■ **Aim of the task**: Your answer must consist solely of the lines from the start of the entries below through the line with "[0x748f82ee; 0x78a5636f; 0x84c87814;", unchanged.

[Information provided Boundary: Start]

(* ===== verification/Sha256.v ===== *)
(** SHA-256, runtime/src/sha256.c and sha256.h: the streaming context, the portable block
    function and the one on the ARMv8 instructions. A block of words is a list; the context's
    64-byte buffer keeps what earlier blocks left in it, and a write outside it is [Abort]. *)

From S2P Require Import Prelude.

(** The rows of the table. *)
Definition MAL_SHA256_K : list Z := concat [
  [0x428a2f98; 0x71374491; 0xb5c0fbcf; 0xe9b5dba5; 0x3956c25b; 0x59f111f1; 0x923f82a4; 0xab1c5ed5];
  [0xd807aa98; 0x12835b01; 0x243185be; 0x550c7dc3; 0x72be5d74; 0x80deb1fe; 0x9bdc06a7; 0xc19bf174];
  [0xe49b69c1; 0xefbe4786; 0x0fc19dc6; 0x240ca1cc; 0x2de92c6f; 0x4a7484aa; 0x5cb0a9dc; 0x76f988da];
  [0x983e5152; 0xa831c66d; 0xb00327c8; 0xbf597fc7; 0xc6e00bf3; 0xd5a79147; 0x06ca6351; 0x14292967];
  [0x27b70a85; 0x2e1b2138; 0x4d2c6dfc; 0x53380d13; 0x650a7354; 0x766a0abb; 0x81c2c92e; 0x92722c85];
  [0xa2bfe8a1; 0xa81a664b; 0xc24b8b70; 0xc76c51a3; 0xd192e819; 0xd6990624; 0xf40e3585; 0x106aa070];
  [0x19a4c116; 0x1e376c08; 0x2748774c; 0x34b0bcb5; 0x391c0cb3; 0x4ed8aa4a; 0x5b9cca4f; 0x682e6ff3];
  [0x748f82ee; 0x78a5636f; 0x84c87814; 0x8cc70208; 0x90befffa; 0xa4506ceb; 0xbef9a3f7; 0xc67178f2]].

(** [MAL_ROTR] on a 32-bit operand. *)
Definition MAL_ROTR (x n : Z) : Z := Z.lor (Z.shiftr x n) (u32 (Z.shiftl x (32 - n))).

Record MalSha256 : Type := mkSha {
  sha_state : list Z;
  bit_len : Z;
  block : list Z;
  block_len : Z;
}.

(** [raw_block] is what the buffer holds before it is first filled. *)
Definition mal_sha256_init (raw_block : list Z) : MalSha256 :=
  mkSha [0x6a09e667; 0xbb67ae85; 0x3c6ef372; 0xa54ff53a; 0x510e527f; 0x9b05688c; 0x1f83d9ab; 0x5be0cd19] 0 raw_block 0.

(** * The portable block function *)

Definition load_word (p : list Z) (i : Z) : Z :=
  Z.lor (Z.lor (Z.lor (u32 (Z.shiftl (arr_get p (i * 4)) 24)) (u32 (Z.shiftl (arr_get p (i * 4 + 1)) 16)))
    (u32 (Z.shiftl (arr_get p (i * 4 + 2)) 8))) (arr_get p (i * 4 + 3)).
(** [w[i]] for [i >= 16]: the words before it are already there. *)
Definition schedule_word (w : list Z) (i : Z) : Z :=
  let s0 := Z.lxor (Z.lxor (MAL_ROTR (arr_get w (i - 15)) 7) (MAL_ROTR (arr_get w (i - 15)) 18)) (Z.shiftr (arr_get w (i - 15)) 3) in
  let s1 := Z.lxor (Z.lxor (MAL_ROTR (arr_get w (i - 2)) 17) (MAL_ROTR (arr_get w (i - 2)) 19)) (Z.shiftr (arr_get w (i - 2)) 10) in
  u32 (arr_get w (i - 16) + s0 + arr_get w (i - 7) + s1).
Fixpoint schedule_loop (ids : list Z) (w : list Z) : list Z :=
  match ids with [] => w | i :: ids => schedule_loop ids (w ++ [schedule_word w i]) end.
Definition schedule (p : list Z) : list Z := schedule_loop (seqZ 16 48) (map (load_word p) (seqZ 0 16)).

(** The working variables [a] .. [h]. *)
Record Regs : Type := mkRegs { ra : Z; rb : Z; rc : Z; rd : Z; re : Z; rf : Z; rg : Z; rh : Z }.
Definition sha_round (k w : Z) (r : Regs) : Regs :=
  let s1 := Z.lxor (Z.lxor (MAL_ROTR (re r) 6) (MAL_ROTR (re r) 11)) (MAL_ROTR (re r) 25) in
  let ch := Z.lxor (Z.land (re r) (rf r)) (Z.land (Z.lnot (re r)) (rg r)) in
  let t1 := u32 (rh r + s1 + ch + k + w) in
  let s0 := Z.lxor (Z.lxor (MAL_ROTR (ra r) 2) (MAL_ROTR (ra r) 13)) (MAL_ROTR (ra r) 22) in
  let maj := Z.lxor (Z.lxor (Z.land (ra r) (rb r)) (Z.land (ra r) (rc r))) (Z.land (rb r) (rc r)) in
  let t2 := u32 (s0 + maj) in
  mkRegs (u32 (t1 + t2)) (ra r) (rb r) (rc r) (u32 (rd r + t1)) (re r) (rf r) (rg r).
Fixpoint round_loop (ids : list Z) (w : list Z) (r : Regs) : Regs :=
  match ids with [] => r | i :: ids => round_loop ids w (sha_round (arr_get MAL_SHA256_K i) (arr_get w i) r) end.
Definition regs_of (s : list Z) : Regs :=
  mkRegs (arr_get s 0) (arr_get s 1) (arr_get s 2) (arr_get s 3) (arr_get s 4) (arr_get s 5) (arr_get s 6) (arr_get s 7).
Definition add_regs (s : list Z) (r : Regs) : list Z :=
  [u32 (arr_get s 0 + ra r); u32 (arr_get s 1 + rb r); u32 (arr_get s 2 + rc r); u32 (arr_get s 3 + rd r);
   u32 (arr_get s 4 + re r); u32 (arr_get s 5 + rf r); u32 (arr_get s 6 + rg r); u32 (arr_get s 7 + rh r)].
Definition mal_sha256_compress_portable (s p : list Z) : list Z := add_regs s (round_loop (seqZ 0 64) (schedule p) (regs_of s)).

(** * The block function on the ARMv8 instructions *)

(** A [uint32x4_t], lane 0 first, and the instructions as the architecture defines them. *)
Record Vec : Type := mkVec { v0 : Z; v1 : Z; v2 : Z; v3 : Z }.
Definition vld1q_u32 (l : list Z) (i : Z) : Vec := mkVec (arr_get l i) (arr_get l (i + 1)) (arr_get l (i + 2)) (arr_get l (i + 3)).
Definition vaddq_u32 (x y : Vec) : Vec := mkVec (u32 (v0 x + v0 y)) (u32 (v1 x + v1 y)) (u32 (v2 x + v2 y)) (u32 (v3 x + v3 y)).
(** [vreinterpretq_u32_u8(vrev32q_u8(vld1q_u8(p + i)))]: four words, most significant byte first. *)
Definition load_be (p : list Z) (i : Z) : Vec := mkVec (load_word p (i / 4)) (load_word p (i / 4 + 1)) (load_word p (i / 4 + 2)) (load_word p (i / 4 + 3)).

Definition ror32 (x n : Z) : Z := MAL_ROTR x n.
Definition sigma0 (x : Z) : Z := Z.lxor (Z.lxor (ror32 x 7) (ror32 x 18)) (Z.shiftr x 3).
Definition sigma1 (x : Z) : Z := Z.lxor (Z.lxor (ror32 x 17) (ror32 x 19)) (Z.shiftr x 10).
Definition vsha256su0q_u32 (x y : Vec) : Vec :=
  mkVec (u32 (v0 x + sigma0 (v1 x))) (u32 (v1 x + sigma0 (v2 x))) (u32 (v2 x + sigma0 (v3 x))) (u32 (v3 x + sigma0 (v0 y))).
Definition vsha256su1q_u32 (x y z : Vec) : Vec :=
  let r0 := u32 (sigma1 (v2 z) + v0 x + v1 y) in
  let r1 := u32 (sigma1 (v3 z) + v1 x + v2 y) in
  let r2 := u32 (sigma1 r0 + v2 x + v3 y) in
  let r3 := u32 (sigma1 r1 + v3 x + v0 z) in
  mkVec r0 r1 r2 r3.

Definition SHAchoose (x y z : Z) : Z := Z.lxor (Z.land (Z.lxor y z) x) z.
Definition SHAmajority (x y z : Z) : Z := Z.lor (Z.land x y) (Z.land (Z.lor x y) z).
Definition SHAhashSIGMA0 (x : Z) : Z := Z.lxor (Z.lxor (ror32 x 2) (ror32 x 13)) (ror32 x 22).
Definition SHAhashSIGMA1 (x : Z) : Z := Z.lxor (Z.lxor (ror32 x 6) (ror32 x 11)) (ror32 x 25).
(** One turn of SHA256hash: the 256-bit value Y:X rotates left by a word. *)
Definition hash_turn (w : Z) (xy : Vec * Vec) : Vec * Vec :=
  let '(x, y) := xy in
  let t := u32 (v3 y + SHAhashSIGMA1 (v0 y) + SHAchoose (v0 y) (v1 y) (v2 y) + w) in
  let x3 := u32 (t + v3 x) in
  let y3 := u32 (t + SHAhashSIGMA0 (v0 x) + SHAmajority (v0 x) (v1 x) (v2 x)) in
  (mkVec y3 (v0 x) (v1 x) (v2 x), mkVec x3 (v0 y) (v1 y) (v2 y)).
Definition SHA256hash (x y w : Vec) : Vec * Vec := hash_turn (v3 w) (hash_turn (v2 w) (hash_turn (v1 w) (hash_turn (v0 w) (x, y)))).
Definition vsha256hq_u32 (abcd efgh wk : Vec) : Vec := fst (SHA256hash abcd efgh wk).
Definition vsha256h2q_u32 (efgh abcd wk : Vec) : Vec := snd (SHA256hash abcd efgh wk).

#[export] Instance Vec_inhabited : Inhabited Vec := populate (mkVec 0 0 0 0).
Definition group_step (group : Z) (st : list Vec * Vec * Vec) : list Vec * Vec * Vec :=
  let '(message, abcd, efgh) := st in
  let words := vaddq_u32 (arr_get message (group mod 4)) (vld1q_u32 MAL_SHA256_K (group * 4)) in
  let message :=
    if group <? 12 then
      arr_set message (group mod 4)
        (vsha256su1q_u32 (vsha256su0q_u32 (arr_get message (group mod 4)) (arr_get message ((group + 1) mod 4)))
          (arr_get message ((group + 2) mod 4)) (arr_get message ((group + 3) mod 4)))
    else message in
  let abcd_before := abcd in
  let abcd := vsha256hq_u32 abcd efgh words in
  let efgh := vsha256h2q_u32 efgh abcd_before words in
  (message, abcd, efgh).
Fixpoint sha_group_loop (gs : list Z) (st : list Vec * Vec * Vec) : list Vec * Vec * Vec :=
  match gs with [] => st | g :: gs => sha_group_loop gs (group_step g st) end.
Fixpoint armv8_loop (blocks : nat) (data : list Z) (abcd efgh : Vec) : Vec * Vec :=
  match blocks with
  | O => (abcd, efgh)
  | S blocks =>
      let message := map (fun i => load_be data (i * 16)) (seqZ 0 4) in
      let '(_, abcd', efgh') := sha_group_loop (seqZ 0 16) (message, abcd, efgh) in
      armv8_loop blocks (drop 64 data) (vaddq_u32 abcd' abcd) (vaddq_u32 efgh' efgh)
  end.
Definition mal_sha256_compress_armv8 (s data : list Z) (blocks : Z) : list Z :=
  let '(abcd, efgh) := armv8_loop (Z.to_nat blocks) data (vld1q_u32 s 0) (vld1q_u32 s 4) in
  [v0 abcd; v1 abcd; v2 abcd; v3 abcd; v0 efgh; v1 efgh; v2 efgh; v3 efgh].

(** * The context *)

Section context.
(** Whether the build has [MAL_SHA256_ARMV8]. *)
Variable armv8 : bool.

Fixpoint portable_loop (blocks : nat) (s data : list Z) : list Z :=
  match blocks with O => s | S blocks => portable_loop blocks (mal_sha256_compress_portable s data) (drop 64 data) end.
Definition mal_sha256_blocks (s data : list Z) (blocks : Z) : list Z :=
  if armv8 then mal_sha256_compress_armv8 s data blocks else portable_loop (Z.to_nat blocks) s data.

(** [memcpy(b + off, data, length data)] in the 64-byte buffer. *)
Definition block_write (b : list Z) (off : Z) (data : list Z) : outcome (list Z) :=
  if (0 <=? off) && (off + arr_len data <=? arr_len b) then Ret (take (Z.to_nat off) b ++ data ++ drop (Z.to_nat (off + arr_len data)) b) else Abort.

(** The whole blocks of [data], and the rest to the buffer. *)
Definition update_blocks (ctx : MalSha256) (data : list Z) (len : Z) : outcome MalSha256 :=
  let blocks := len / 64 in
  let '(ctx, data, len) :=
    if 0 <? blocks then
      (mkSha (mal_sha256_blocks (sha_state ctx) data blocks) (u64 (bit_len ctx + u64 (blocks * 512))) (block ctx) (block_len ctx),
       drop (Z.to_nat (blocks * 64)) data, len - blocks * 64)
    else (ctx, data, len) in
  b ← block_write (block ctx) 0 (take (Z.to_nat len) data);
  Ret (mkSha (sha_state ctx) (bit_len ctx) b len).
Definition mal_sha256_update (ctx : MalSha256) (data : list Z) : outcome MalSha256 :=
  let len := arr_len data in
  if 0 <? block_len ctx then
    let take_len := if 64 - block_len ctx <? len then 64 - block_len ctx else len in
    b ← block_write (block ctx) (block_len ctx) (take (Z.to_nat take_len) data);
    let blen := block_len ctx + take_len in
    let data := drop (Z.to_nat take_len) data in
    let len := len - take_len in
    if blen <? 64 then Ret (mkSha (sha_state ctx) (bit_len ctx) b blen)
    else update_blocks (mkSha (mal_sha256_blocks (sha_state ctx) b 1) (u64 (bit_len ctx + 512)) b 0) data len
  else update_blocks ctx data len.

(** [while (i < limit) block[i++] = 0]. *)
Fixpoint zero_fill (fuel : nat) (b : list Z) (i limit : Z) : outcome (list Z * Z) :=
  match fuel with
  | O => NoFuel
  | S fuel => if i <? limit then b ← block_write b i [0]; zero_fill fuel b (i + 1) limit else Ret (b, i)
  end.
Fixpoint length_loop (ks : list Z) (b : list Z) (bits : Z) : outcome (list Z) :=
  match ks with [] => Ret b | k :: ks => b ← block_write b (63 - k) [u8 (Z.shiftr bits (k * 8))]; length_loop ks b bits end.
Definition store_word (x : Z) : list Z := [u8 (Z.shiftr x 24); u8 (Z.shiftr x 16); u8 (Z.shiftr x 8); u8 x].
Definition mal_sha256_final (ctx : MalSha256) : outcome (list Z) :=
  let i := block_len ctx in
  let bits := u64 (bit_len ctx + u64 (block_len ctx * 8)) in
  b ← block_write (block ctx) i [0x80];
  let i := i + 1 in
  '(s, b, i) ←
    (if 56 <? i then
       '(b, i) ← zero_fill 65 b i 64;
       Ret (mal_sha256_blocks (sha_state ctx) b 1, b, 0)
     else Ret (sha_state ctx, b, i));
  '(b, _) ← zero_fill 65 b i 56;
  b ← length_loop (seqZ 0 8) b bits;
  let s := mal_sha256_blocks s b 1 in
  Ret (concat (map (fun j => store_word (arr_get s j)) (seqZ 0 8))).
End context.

[Information provided Boundary: End]

■ **Response area**:
(* ===== verification/Sha256.v ===== *)
(** SHA-256, runtime/src/sha256.c and sha256.h: the streaming context, the portable block
    function and the one on the ARMv8 instructions. A block of words is a list; the context's
    64-byte buffer keeps what earlier blocks left in it, and a write outside it is [Abort]. *)

From S2P Require Import Prelude.

(** The rows of the table. *)
Definition MAL_SHA256_K : list Z := concat [
  [0x428a2f98; 0x71374491; 0xb5c0fbcf; 0xe9b5dba5; 0x3956c25b; 0x59f111f1; 0x923f82a4; 0xab1c5ed5];
  [0xd807aa98; 0x12835b01; 0x243185be; 0x550c7dc3; 0x72be5d74; 0x80deb1fe; 0x9bdc06a7; 0xc19bf174];
  [0xe49b69c1; 0xefbe4786; 0x0fc19dc6; 0x240ca1cc; 0x2de92c6f; 0x4a7484aa; 0x5cb0a9dc; 0x76f988da];
  [0x983e5152; 0xa831c66d; 0xb00327c8; 0xbf597fc7; 0xc6e00bf3; 0xd5a79147; 0x06ca6351; 0x14292967];
  [0x27b70a85; 0x2e1b2138; 0x4d2c6dfc; 0x53380d13; 0x650a7354; 0x766a0abb; 0x81c2c92e; 0x92722c85];
  [0xa2bfe8a1; 0xa81a664b; 0xc24b8b70; 0xc76c51a3; 0xd192e819; 0xd6990624; 0xf40e3585; 0x106aa070];
  [0x19a4c116; 0x1e376c08; 0x2748774c; 0x34b0bcb5; 0x391c0cb3; 0x4ed8aa4a; 0x5b9cca4f; 0x682e6ff3];
  [0x748f82ee; 0x78a5636f; 0x84c87814; 0x8cc70208; 0x90befffa; 0xa4506ceb; 0xbef9a3f7; 0xc67178f2]].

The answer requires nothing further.